Cuando Fischer se convirtió en Bobby

El pequeño adolescente miró el tablero y estudió su situación: aún no entendía.
Del otro lado, a una mesa de distancia, estaba sentado su oponente con una sonrisa en la cara y el brazo estirado hacia él.
“¿Tablas?”, le proponía (ver diagrama) Robert James Fischer -que en ese momento era Bobby sólo para su familia cercana- había jugado 18 veces en esa partida.

Vio los papeles que tenía a su derecha, una serie de hojas pegadas a una tabla de madera con un clip, donde anotó cada movida.
Iba a ser su partido más corto en el torneo.

Estaba en Nueva York, la ciudad que lo cobijaba, a una estación del subterráneo de distancia de su colegio de Brooklyn, el Erasmus High, a un autobús del departamento en el que su madre saciaba ese inagotable apetito por el spaghetti y la Coca Cola.

Estaba jugando por primera vez el torneo de los Estados Unidos de Norteamérica.

Tenía 14 años y 9 meses, y era el más joven de los competidores y aunque nadie había creído demasiado en sus posibilidades al principio, ahora lo miraban con un respeto diferente.

Para llegar a ese punto había sembrado paciencia y destreza ante 12 rivales.

Todos adultos ante el joven adolescente, casi niño, que en cada paso se iba revelando en un prodigio.

Y es que Fischer se negaba a perder, e iba sorteando partidas ante los apellidos ilustres de ese tiempo: Feuerstein, victoria; Seidman, empate; Reshevsky, empate; Bernstein y Bisiguer, victoria; Berliner, empate; Sherwin, Kramer, Lombarda, Byrne, Di Camilio, victorias, por último un empate más ante Arnold Denker.

Invicto, otra hazaña, un nuevo hito más para finalizar como el mejor de su patria.

A su lado, de rodillas, un fotógrafo del New York Times, detrás, respirando demasiado fuerte, un fiscal se aseguraba de que no hubiera irregularidades.

Enfrente, la mano y el brazo, y la cara expectante y la palabra que flotaba: “¿Tablas?”.

El dueño de la mano, brazo y la cara era, por supuesto, otro ajedrecista: Abe Turner, que llevaba viviendo 32 años y jugando unos 22.
Fischer vaciló.

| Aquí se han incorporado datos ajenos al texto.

(** An answer that goes to the client. *)
Definition relay_answer (now : Z) (conn : connState) (s : pooledSession) (msg : backend) : received :=
  let f := ss_flow s in
  match msg with
  | ErrorResponse => Relay (with_conn (Some (with_prepared ∅ conn)) (with_txn (ss_txnStart s) true (with_flow (drop_batch f) s))) true None None
  | ParameterStatus name value =>
      let s := with_conn (Some (with_seen (<[name := value]> (cn_seen conn)) conn)) s in
      if unsafeLexerParameter name value then EncodingChanged s else Relay s true None None
  | DataRow => Relay (with_dataRows (ss_dataRows s + 1) s) ((ss_dataRows s + 1) mod 64 =? 0) None None
  | ReadyForQuery st =>
      let f := count_ready st f in
      let idle := bool_decide (st = idle_status) in
      let txn := match ss_txnStart s with Some t => if idle then Some (ss_txnFailed s, now - t) else None | None => None end in
      let s := with_flow f (match txn with Some _ => with_txn None false s | None => s end) in
      if (fl_pending f <=? 0) && negb (fl_unsynced f) && idle && negb (ss_pinned s)
      then Relay (with_conn None s) true txn (Some conn) else Relay s true txn None
  | _ => Relay s true None None
  end.

(** One turn of [readServer] on the connection it reads; [txn] is the audited
    transaction (failed, duration), [release] the connection that is given back. *)
Definition receive (now : Z) (conn : connState) (s : pooledSession) (msg : backend) : received :=
  let f := ss_flow s in
  match fl_swallow f with
  | e :: rest =>
      if (sw_seq e =? fl_recvSeq f) && swallow_match e msg then Swallowed (with_flow (set_swallow rest f) s) else relay_answer now conn s msg
  | [] => relay_answer now conn s msg
  end.

(** The answer has been written: a drained session may end now. *)
Definition answered (s : pooledSession) (msg : backend) : pooledSession :=
  match msg with ReadyForQuery _ => with_flow (count_flushed (ss_flow s)) s | _ => s end.

(** ** Giving the connection back *)

Inductive leak_outcome := RoleSwitched | RoleDefaults | Reset.
#[global] Instance leak_outcome_eq : EqDecision leak_outcome.
Proof. solve_decision. Defined.

(** A parameter the server reported differently from how the broker left it. *)
Definition seen_leak (conn : connState) : bool :=
  existsb (λ '(n, v), negb (bool_decide (default [] (cn_reported conn !! n) = v))) (map_to_list (cn_seen conn)).

(** [verifyClean]: whether the connection may be reused, the outcome it audits
    and whether its credential is retired.  [state] is the answer of the check
    query, [discarded] whether DISCARD ALL worked. *)
Definition verifyClean (conn : connState) (state : option bytes) (discarded : bool) : bool * option leak_outcome * bool :=
  match state with
  | None => (false, None, false)
  | Some st =>
      if bool_decide (st = #"switched") then (false, Some RoleSwitched, false)
      else if bool_decide (st = #"role") then (false, Some RoleDefaults, true)
      else if bool_decide (st = #"state") then (discarded, Some Reset, false)
      else if bool_decide (st = #"clean") then if seen_leak conn then (discarded, Some Reset, false) else (true, None, false)
      else (false, None, false)
  end.

(** [end]: the connection to release and whether it may be reused. *)
Definition end_session (s : pooledSession) (state : option bytes) (discarded : bool) : pooledSession * option (connState * bool) :=
  let f := ss_flow s in
  match ss_conn s with
  | None => (s, None)
  | Some conn =>
      let reusable := negb (ss_killed s) && (fl_pending f =? 0) && negb (fl_unsynced f) && bool_decide (fl_txStatus f = idle_status) in
      let reusable := reusable && (if ss_pinned s then discarded else (verifyClean conn state discarded).1.1) in
      (with_conn None s, Some (conn, reusable))
  end.

Inductive closeNotice := noticeRestarting | noticeRestartCut | noticeUpstream | noticeCredential | noticeAuthorization | noticeDeadline | noticeAudit | noticeEncoding.
#[global] Instance closeNotice_eq : EqDecision closeNotice.
Proof. solve_decision. Defined.

(** The SQLSTATE and the reason of a notice. *)
Definition notice_code (n : closeNotice) : bytes * bytes :=
  match n with
  | noticeRestarting => (#"57P01", #"restarting")
  | noticeRestartCut => (#"08006", #"restart_cut")
  | noticeAuthorization => (#"08006", #"authorization_ended")
  | noticeDeadline => (#"08006", #"deadline")
  | noticeCredential => (#"08006", #"credential_expired")
  | noticeUpstream => (#"08006", #"upstream")
  | noticeAudit => (#"08004", #"audit_unavailable")
  | noticeEncoding => (#"42501", #"encoding_change")
  end.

Sonrió a medias. Se vio esa playera rayada, de manga corta y colores vivos, que su madre lo había obligado a vestir.
Y su cabeza arrancó a 100 kilómetros por hora.

“Por qué me ofrece tablas??, por qué quiere empatar??, esto recién empieza, puede ser de cualquiera, ya jugamos dos veces antes, y él ganó las dos veces, es mejor que yo y esto no está definido, ni mucho menos, él puede ganarme pero quiere empatar, pero si empatamos yo seré campeón, campeón estadounidense, campeón nacional y nunca le gané todavía, y podría perder, y no quiero perder, quiero y puedo ganarle, pero en este caso el empate es como una victoria, y no puedo dejar pasar esto, casi no puedo creerlo aunque él tampoco quiere perder”.
En ese momento levantó la cabeza y sonrió.

Pensó en sus últimos dos premios: 750 dólares por ser campeón juvenil, en Cleveland; una tostadora por ganar un campeonato Sub 16, ¿cuál será el premio esta vez?
Habría preferido estar de traje, como su rival, para salir mejor en las fotos.

Pensó en lo que se había esforzado por comportarse como un hombre, él que era apenas un niño, en todo lo que cuidó sus modales y su orden, siendo un desordenado.

Estiró la mano y afirmó lo que el otro preguntaba: “Tablas”.
El premio resultó muy grande : torneos internacionales, viajes al mundo comunista (esa victoria lo clasificó a un torneo en Portoroz, Yugoslavia), interés cada vez más feroz de los periodistas, euforia del público, invitación a programas de TV, fama mundial.

Ese medio punto lo convirtió en el campeón estadounidense más joven de la historia.

Fue un 8 de enero de 1957, hace más de 60 años y fue a partir de ese momento -de ese exacto momento, de ese estirar la mano, mirar la cara, decir la palabra-, que Robert James Fischer se volvió solamente Bobby.

Con 14 años y 9 meses y un coeficiente intelectual de 184, más una obsesión absoluta por el ajedrez y sus formas. .

Con una madre y sin un padre, con una hermana, con rivales que le llevaban 20 años, con su talento, con su carisma, con su locura.
Se transformó en Bobby, para siempre.

Solución al problema de la semana pasada : Ta1 y las negras no pueden coronar ningún peón por lo que acuerdan tablas.